As antibiotics increasingly develop resistance to bacteria that cause infection, scientists have moved a step closer to harnessing viruses as an alternative form of therapy.
Phage therapy is the concept of using viruses (known as phage) to kill bacteria, instead of using antibiotics. A growing number of infections, including pneumonia, tuberculosis, gonorrhoea, and salmonellosis, are becoming harder to treat, resulting in higher death rates, longer hospital stays and higher costs.
Bacteriophages (or phage for short) are viruses that kill bacteria. Unlike other viruses, they cannot harm humans and represent a promising alternative to antibiotics. Phage therapy was first used in 1919, when Parisian microbiologist Felix d’Herelle gave a phage cocktail to a 12-year-old boy, apparently curing his severe dysentery. Yet despite early promise, research dried up in the 40s as the world began to adopt the quick medical fix of antibiotics. Now, phage research is resurging as part of the solution to antibiotic resistance.
However, despite some remarkable case studies of phage therapy working in individuals, research has hit a number of obstacles. Among them is the challenge of recreating the way viruses behave in the body in lab environments.

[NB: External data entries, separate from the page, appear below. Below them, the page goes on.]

(* ===== verification/Autoconfiguration.v ===== *)
(** * Discovery and WSC exchanges: [src/emosa/wire/autoconfiguration.py]

    Search and Response messages, the lifetime of an exchange, the discovery exchange and the exchange of
    one M1 for one M2 set. A method takes the reading of its clock, in milliseconds. Identifiers come from
    a [MidSequence] that others advance too. [PeerBinding] and the message sets are in [Reports]. *)

From S2P Require Import Prelude Bytes Cmdu Payloads Reports Session Secrets Digest Wsc WscMessages WscRadio.

Definition SEARCH : Z := 0x0007.
Definition RESPONSE : Z := 0x0008.
Definition WSC : Z := 0x0009.
Definition CONFIGURATION_COMPANIONS : list Z := [0xB5; 0xB6; 0xE0; 0xE1; 0xEB; 0xEC].

(** ** Fields of a message *)

(** [_unicast(value)] *)
Definition nonzero_unicast (value : bytes) : result bytes :=
  _ ← mac value;
  _ ← raise_if (bool_decide (value = octets [0; 0; 0; 0; 0; 0]) || negb (bool_decide (Z.land (octet_at 0 value) 1 = 0)))
        INVALID_INPUT "expected a nonzero unicast identity";
  Ok value.

Definition values_of (message : Message) (k : Z) : list bytes := tlv_value <$> filter (λ t, Cmdu.kind t = k) (m_tlvs message).

(** [_one(message, kind)] *)
Definition one (message : Message) (k : Z) : result bytes :=
  match values_of message k with [v] => Ok v | _ => invalid "missing or repeated required EasyMesh TLV" end.

(** [_base(message, kind, length)] *)
Definition base (message : Message) (k : Z) (n : nat) : result bytes :=
  let v := concat (values_of message k) in
  if bool_decide (length v = n) then Ok v else invalid "missing or malformed required IEEE TLV".

(** [_header(message, kind, multicast)] *)
Definition header (message : Message) (k : Z) (multicast : bool) : result unit :=
  _ ← raise_if (bool_decide (m_message_type message ≠ k) || negb (bool_decide (m_relay message = multicast))
                || (multicast && bool_decide (m_destination message ≠ MULTICAST)))
        INVALID_INPUT "unexpected autoconfiguration message addressing or type";
  _ ← nonzero_unicast (m_source message);
  _ ← (if multicast then Ok [] else nonzero_unicast (m_destination message));
  raise_if (existsb (λ t, bool_decide (Cmdu.kind t ∈ SECURITY_ENVELOPES)) (m_tlvs message))
    UNSUPPORTED_OPERATION "DPP security processing is not implemented".

(** The identifiers of a services value that [known_services] keeps, and the octet of a Profile value. *)
Definition known_services (p : Payload) : list Z :=
  match p with
  | SupportedServices s => supported_known s
  | SearchedServices s => searched_known s
  | _ => []
  end.
Definition profile_of (p : Payload) : Z := match p with MultiAPProfile z => z | _ => 0 end.

Definition RESERVED_BAND : string := "reserved autoconfiguration band".

Record Search := mkSearch { s_al_mac : bytes; s_band : Z; s_profile : Z }.

(** [parse_search(message)] *)
Definition parse_search (message : Message) : result Search :=
  _ ← header message SEARCH true;
  al ← base message 0x01 6;
  al ← nonzero_unicast al;
  role ← base message 0x0D 1;
  _ ← raise_if (bool_decide (role ≠ octets [0])) INVALID_INPUT "Search does not request Registrar";
  band ← base message 0x0E 1;
  let band := octet_at 0 band in
  _ ← raise_if (negb (bool_decide (band ∈ [0; 1; 2; 3]))) UNSUPPORTED_OPERATION RESERVED_BAND;
  v ← one message 0x80; p ← decode_value 0x80 v;
  _ ← raise_if (negb (bool_decide (1 ∈ known_services p))) INVALID_INPUT "Search does not advertise Agent service";
  v ← one message 0x81; p ← decode_value 0x81 v;
  _ ← raise_if (negb (bool_decide (0 ∈ known_services p))) INVALID_INPUT "Search does not request Controller service";
  v ← one message 0xB3; p ← decode_value 0xB3 v;
  _ ← (if bool_decide (profile_of p = 1) then v ← one message 0xB4; _ ← decode_value 0xB4 v; Ok tt else Ok tt);
  Ok (mkSearch al band (profile_of p)).

Record ControllerAdvertisement := mkControllerAdvertisement {
  band : Z;
  profile : Z;
  controller_flags : option bytes;
  security_capability_present : bool;
  security_capability : option bytes
}.
#[export] Instance ControllerAdvertisement_eq_dec : EqDecision ControllerAdvertisement.
Proof. solve_decision. Defined.

Definition flag_missing (flags : bytes) (bit : Z) (issue : string) : list string :=
  if bool_decide (Z.land (octet_at 0 flags) bit = 0) then [issue] else [].

(** [ControllerAdvertisement.selected_response_issues] *)
Definition selected_response_issues (self : ControllerAdvertisement) : list string :=
  match controller_flags self with
  | None => ["controller_capability_absent"]
  | Some f => flag_missing f 0x80 "kib_mib_support_absent"
              ++ flag_missing f 0x40 "early_ap_capability_bit_absent_for_non_dpp_search"
  end
  ++ (if negb (security_capability_present self) then ["security_capability_absent"]
      else match security_capability self with
           | None => ["security_capability_length_invalid"]
           | Some s => if negb (bool_decide (length s = 3%nat)) then ["security_capability_length_invalid"]
                       else if negb (bool_decide (s = octets [0; 0; 0])) then ["security_capability_reserved_algorithm"]
                       else []
           end).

Until now, experiments have largely focussed on exposing bacteria to phage in a flask. Here, the bacteria interact with each other and evolve swiftly – their DNA changes and they too become resistant to phage, meaning any infection would persist. However, these flasks do not replicate how bacteria operate in organs such as the lungs, where they exist in “microenvironments” such as capillaries or air sacs known as alveoli.

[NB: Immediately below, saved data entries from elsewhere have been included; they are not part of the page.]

Lemma elem_of_fit {A} (pairs : list (string * A)) index free i :
  i ∈ fit index pairs free ↔
  ∃ j role c, i = (index + j)%nat ∧ pairs !! j = Some (role, c)
    ∧ role_count fst role (take j pairs) < default 0 (free !! role).
Proof.
  revert index free. induction pairs as [|[r a] pairs IH]; intros index free; cbn [fit].
  { split; [set_solver|]. by intros (j & role & c & _ & Hj & _). }
  destruct (bool_decide (0 < default 0 (free !! r))) eqn:Hn; bools.
  - rewrite elem_of_union, elem_of_singleton, IH. split.
    + intros [->|(j & role & c & -> & Hj & Hlt)].
      { exists O, r, a. split; [lia|]. split; [done|]. exact Hn. }
      exists (S j), role, c. split; [lia|]. split; [done|]. cbn [take]. rewrite role_count_cons. cbn [fst].
      destruct (decide (r = role)) as [->|E]; [rewrite lookup_insert_eq in Hlt|rewrite lookup_insert_ne in Hlt by done];
        [rewrite bool_decide_eq_true_2 by done; cbn in Hlt; lia|rewrite bool_decide_eq_false_2 by done; lia].
    + intros (j & role & c & -> & Hj & Hlt). destruct j as [|j]; [left; lia|right]. exists j, role, c. split; [lia|]. split; [done|].
      cbn [take] in Hlt. rewrite role_count_cons in Hlt. cbn [fst] in Hlt.
      destruct (decide (r = role)) as [->|E]; [rewrite lookup_insert_eq|rewrite lookup_insert_ne by done];
        [rewrite bool_decide_eq_true_2 in Hlt by done; cbn; lia|rewrite bool_decide_eq_false_2 in Hlt by done; lia].
  - rewrite IH. split.
    + intros (j & role & c & -> & Hj & Hlt). exists (S j), role, c. split; [lia|]. split; [done|]. cbn [take]. rewrite role_count_cons. cbn [fst].
      pose proof (role_count_nonneg fst role (take j pairs)).
      destruct (decide (r = role)) as [->|E]; [lia|]. rewrite bool_decide_eq_false_2 by done. lia.
    + intros (j & role & c & -> & Hj & Hlt). destruct j as [|j]; [injection Hj as <- <-; unfold role_count, len in Hlt; cbn in Hlt; lia|].
      exists j, role, c. split; [lia|]. split; [done|]. cbn [take] in Hlt. rewrite role_count_cons in Hlt.
      destruct (bool_decide _); lia.
Qed.

(** * Properties *)

(** Which BSSes of a set a radio takes. The BSS received at [i] is kept exactly when fewer BSSes of its role
    came before it than the radio has slots of that role; without a profile all are kept. *)
Theorem fitted_exact {A} (pairs : list (string * A)) (slots : option (list Slot)) i :
  i ∈ fitted pairs slots ↔
  ∃ role c, pairs !! i = Some (role, c)
    ∧ match slots with
      | Some slots => role_count fst role (take i pairs) < role_count slot_role role slots
      | None => True
      end.
Proof.
  destruct slots as [slots|]; cbn [fitted].
  - rewrite elem_of_fit. split.
    + intros (j & role & c & -> & Hj & Hlt). rewrite free_slots_count in Hlt. by exists role, c.
    + intros (role & c & Hi & Hlt). exists i, role, c. by rewrite free_slots_count.
  - rewrite elem_of_list_to_set, elem_of_seq. split.
    + intros [_ Hi]. apply lookup_lt_is_Some in Hi as [[role c] Hi]. by exists role, c.
    + intros (role & c & Hi & _). apply lookup_lt_Some in Hi. lia.
Qed.

(** C27: the credentials of a handoff. A [receive], whatever other tasks do to the rest of the engine meanwhile,
    never changes or removes a secret stored before it under a reference of its exchange, also when its references
    exist already; and a reference of another exchange or of anyone else, which the other tasks leave alone, has
    the same secret, or none, afterwards. If it returns an operation, the credentials it stored resolve. If it
    fails and no operation was journaled, nothing of it stays: the secrets under the references of the exchange,
    and under all others the other tasks leave alone, are exactly those before, and if the message had
    authenticated, the exchange is closed. (The other tasks are taken to leave this exchange's references alone, as
    they are made from its random identifier.) *)
Theorem handoff_credentials {H : Hash} {C : Crypto} validate_operation fingerprint backends cf {AW : Awaits} {HP : Polite}
    message ing gen b r b' :
  receiving b = false → receive validate_operation fingerprint backends cf message ing gen b = (r, b') →
  (∀ ref v, steady (key_of b) ref → secrets b !! ref = Some v → secrets b' !! ref = Some v)
  ∧ (∀ ref, ¬ mine (key_of b) ref → left_alone ref → secrets b' !! ref = secrets b !! ref)
  ∧ match r with
    | Ok op => b_operation b' = Some (operation_id op)
               ∧ ∀ ref, ref ∈ made b' → ∃ v, resolve_secret ref (secrets b') = Ok v
    | Raise _ => b_operation b' = None →
                 (∀ ref, steady (key_of b) ref → secrets b' !! ref = secrets b !! ref)
                 ∧ (authenticated b' = true → closed b')
    end.
Proof.
  intros Hf Hr. destruct (receive_ended _ _ _ _ _ _ _ _ _ _ Hf Hr) as [[Ek Eo Es Eg Ec Ecl] Hok]. split; [done|]. split; [done|].
  destruct r as [op|e]; [|by auto]. destruct (Hok op eq_refl) as [Hop Hu]. split; [done|].
  intros ref Hin. destruct (Hu ref Hin) as (Href & v & Hv & Huse). exists (decode v). by apply usable_resolved.
Qed.

(** C28: one exchange, one operation. In every run of a bridge - starts, messages, closes and the work of other
    tasks in any order, with any failures of the source, the backend, the disk and the link - all operations
    it returns are one operation; once it has an operation it keeps it; and after its exchange is closed it
    returns none. *)
Theorem one_operation_per_exchange {H : Hash} {C : Crypto} validate_operation fingerprint backends cf {AW : Awaits} {HP : Polite}
    evs b outs b' :
  receiving b = false → b_run validate_operation fingerprint backends cf evs b = (outs, b') →
  receiving b' = false
  ∧ Forall (λ op, b_operation b' = Some (operation_id op)) outs
  ∧ (∀ id, b_operation b = Some id → b_operation b' = Some id ∧ Forall (λ op, operation_id op = id) outs)
  ∧ (closed b → outs = []).
Proof.
  intros Hf Hr. destruct (b_run_follows _ _ _ _ _ _ _ _ Hf Hr) as [Hi _ Ho Hout _ Hc].
  split; [done|]. split; [done|]. split; [|by intros [_ ?]%Hc].
  intros id Hid%Ho. split; [done|]. eapply Forall_impl; [exact Hout|]. cbn. congruence.
Qed.

#[local] Existing Instance checksum.
#[local] Existing Instance toy_crypto.

(** A pod with one further backhaul slot, whose plan answers [plan]; other tasks store a secret of
    theirs at every await. *)
Definition ex_target : ComponentTarget := mkComponentTarget "pod-1" "radio0" "bss0" ex_ruid (octets [2; 0; 0; 0; 0; 0x11]).
Definition ex_config (slots : list Slot) : BridgeConfig :=
  mkBridgeConfig ex_target true (Some slots) "process-1" "run-1" 30000.
Definition ex_bridge (w : WscExchange) : Bridge :=
  mkBridge (mkShared (mkEngine (mkStore "process-1" 100 1000 [] ∅ ∅ ∅ ∅) ∅ ∅ false ∅ ∅ ∅ ∅) ∅ w) None None false 0 [] [] false false.
Definition ex_awaits (plan : answer unit) : Awaits := {|
  aw_context _ := Returned (mkScopeContext 1 "schema" "token");
  aw_plan _ := plan;
  interfere _ s := mkShared (engine s) (<["emosa-other" := octets [1]]> (vault s)) (exchange s);
  aw_now _ := 100;
  aw_clock _ := mkClock 0 0;
  aw_disk _ := true;
  aw_link _ := true;
  aw_uuid _ := "operation-1"
|}.
Definition ex_pods : gmap string (option string) := {["pod-1" := None]}.
Definition ex_fingerprint (v : value) : string := "fingerprint".

Definition ex_messages : result (list Message) :=
  tr ← ex_m1 1; front ← ex_m2 tr 3 0x20; back ← ex_m2 tr 4 0x40; front' ← ex_m2 tr 5 0x20; back' ← ex_m2 tr 6 0x40;
  Ok [ex_m2_message [front; back]; ex_m2_message [front'; back']].

#[local] Instance ex_polite plan : Polite (H0 := ex_awaits plan).
Proof. split; [done| |done]. intros n s ref [tail ->]. by apply lookup_insert_ne. Qed.

Section Examples.
Variable plan : answer unit.
Definition ex_receive (m : Message) (b : Bridge) : result (Operation scope_intent) * Bridge :=
  receive (H0 := ex_awaits plan) (λ _, Ok tt) ex_fingerprint ex_pods (ex_config [("slot1", "backhaul", 0)]) m "eth0" 1 b.
Definition ex_bridge_run (evs : list b_event) (b : Bridge) : list (Operation scope_intent) * Bridge :=
  b_run (H0 := ex_awaits plan) (λ _, Ok tt) ex_fingerprint ex_pods (ex_config [("slot1", "backhaul", 0)]) evs b.
End Examples.

(** The bridge after [start], and the run over both messages. *)
Definition ex_failed : result (Bridge * (result (Operation scope_intent) * Bridge)) :=
  w ← ex_exchange_of true; ms ← ex_messages;
  let b := (ex_bridge_run RaisedOther [BStart] (ex_bridge w)).2 in
  Ok (b, ex_receive RaisedOther (default (ex_m2_message []) (head ms)) b).
Definition ex_handed : result (Bridge * (list (Operation scope_intent) * Bridge)) :=
  w ← ex_exchange_of true; ms ← ex_messages;
  Ok (ex_bridge w, ex_bridge_run (Returned tt) (BStart :: ((λ m, BReceive m "eth0" 1) <$> ms)) (ex_bridge w)).

Definition failed_shape (x : Bridge * (result (Operation scope_intent) * Bridge)) : bool * bool * option string * bool :=
  (receiving x.1, is_ok x.2.1, b_operation x.2.2, authenticated x.2.2).

(** The plan fails after the credentials were stored: they are gone, and the exchange is closed. *)
Lemma handoff_credentials_witness :
  ∃ b e b', fst <$> ex_failed = Ok b ∧ snd <$> ex_failed = Ok (Raise e, b')
    ∧ authenticated b' = true ∧ closed b' ∧ ∀ ref, ref ≠ "emosa-other" → secrets b' !! ref = secrets b !! ref.
Proof.
  assert (Hs : failed_shape <$> ex_failed = Ok (false, false, None, true)) by (vm_compute; reflexivity).
  destruct ex_failed as [[b [r b']]|] eqn:E; [|discriminate Hs]. injection Hs as Hf Hr Ho Ha. cbn in Hf, Hr, Ho, Ha.
  unfold ex_failed in E. apply result_bind_Ok in E as (w & Hw & E). apply result_bind_Ok in E as (ms & Hms & E). 
  cbv zeta in E. injection E as Eb E. rewrite Eb in E. unfold ex_receive in E.
  destruct (handoff_credentials (λ _, Ok tt) ex_fingerprint ex_pods (ex_config [("slot1", "backhaul", 0)]) (AW := ex_awaits RaisedOther)
    _ _ _ _ _ _ Hf E) as (_ & _ & Hx). destruct r as [op|e]; [discriminate Hr|]. destruct (Hx Ho) as [Hsame Hc].
  exists b, e, b'. split; [done|]. split; [done|]. split; [done|]. split; [auto|]. intros ref Hne. apply Hsame. right.
  intros n s. by apply lookup_insert_ne.
Defined.

Lemma one_operation_per_exchange_witness :
  ∃ b outs b', ex_handed = Ok (b, (outs, b')) ∧ length outs = 2%nat
    ∧ Forall (λ op, b_operation b' = Some (operation_id op)) outs.
Proof.
  assert (Hs : (λ x, (receiving x.1, length x.2.1)) <$> ex_handed = Ok (false, 2%nat)) by (vm_compute; reflexivity).
  destruct ex_handed as [[b [outs b']]|] eqn:E; [|discriminate Hs]. injection Hs as Hf Hl. cbn in Hf, Hl.
  pose proof E as E'. unfold ex_handed in E'. apply result_bind_Ok in E' as (w & Hw & E'). apply result_bind_Ok in E' as (ms & Hms & E').
  injection E' as Eb E'. rewrite Eb in E'. unfold ex_bridge_run in E'.
  destruct (one_operation_per_exchange (λ _, Ok tt) ex_fingerprint ex_pods (ex_config [("slot1", "backhaul", 0)]) (AW := ex_awaits (Returned tt))
    (BStart :: ((λ m, BReceive m "eth0" 1) <$> ms)) b outs b' Hf E') as (_ & Hall & _). exists b, outs, b'. auto.
Defined.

Now, researchers at the University of Exeter have developed a new way to mimic these microenvironments, in which a single bacterium would colonise a specific area. Rather than mixing with lots of other bacteria, phage were introduced to each of these compartments in turn.
Using this method, the team found that in these microenvironments Escherichia coli, a bacterium that is often responsible for food poisoning, does not become genetically resistant to phage, and the majority of the bacterial population is killed by phage.

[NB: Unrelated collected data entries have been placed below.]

Lemma waiting_same s s' : pending s' = pending s → waiting s' = waiting s.
Proof. unfold waiting. by intros ->. Qed.

Lemma accounted_aside t0 n outs s s' : aside s s' → accounted t0 n outs s → accounted t0 n outs s'.
Proof.
  intros Ha [H1 H2 [H3 H3'] H4]. pose proof Ha as [_ _ E3 E4 E5 E6]. apply waiting_same in E3. split.
  - by rewrite E3.
  - by eapply booked_aside.
  - unfold within_rate. by rewrite E3, E4, E5.
  - auto.
Qed.

(** The answer to a frame: [k] is the token it took from those of [s]. *)
Lemma accounted_record t0 n outs s o k :
  Z.of_nat (length outs) + waiting s = Z.of_nat n → booked outs s → bounded_memory s → 0 ≤ p_tokens s →
  seconds (admitted outs + waiting s + k) + p_tokens s ≤ seconds 32 + 16 * (last_token s - t0) →
  (if free_status (o_status o) then 0 else 1) ≤ k →
  accounted t0 (S n) (outs ++ [Ok o]) (recorded o s).
Proof.
  intros H1 H2 H3 H4 H5 H6. split; [|by apply booked_recorded| |done].
  - rewrite length_app. change (waiting (recorded o s)) with (waiting s). simpl. lia.
  - split; [done|]. rewrite admitted_app. change (waiting (recorded o s)) with (waiting s). cbn in *.
    unfold seconds in *. destruct (free_status _); cbn in *; lia.
Qed.

(** Neither events nor counts depend on the tokens and the message in progress. *)
Lemma booked_other outs s s' : p_events s' = p_events s → p_counts s' = p_counts s → booked outs s → booked outs s'.
Proof. intros E1 E2 [? ?]. split; [by rewrite E1|by rewrite E2]. Qed.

Dr Stefano Pagliara, a biophysicist in the Living Systems Institute, leading this research at the University of Exeter, said: “Antibiotic resistance could prove a greater killer than COVID—19 if we don’t find new ways to fight infection. Phage therapy shows great promise as being part of the picture, and our research has helped overcome some of the obstacles so far, by mimicking how bacteria behave in small vessels in our bodies. If phage therapy could one day become even a small part of routine care, it could help save thousands of lives.”
The research, published in PLoS Biology, lays the foundation for understanding how the environment affects the interaction between bacteria and phage, which is paramount for developing successful phage therapies to overcome the current antimicrobial resistance crisis.
The team also found that some Escherichia coli cells in these microenvironments could survive treatment with phage without acquiring genetic resistance. They found instead that these bacteria survived because they displayed less phage receptors, so that phage had less access to these cells compared to the rest of the bacterial population and so these cells survived.
Co-author Professor Edze Westra, at the University of Exeter, said: “A key aspect of whether phage can kill bacteria is the number of phage receptors the bacteria have. More receptors means a better chance of phage defeating the bacteria. Our research indicates that if we can find new ways of promoting the production of phage receptors in bacteria, we could improve the prospects of phage therapy as a viable alternative to antibiotics.”
The research was carried out in collaboration with the Defence Science and Technology Laboratory [Dstl], the science inside UK Defence and Security. Assoc Prof Sarah Harding, Dstl Senior Principal Scientist said: “Understanding how different bacterial species interact with bacteriophage in different environments is really important if phage therapy is to be considered a viable treatment option in the future. We will build on these findings to develop new ways of treating infections caused by the pathogens of biodefence interest”.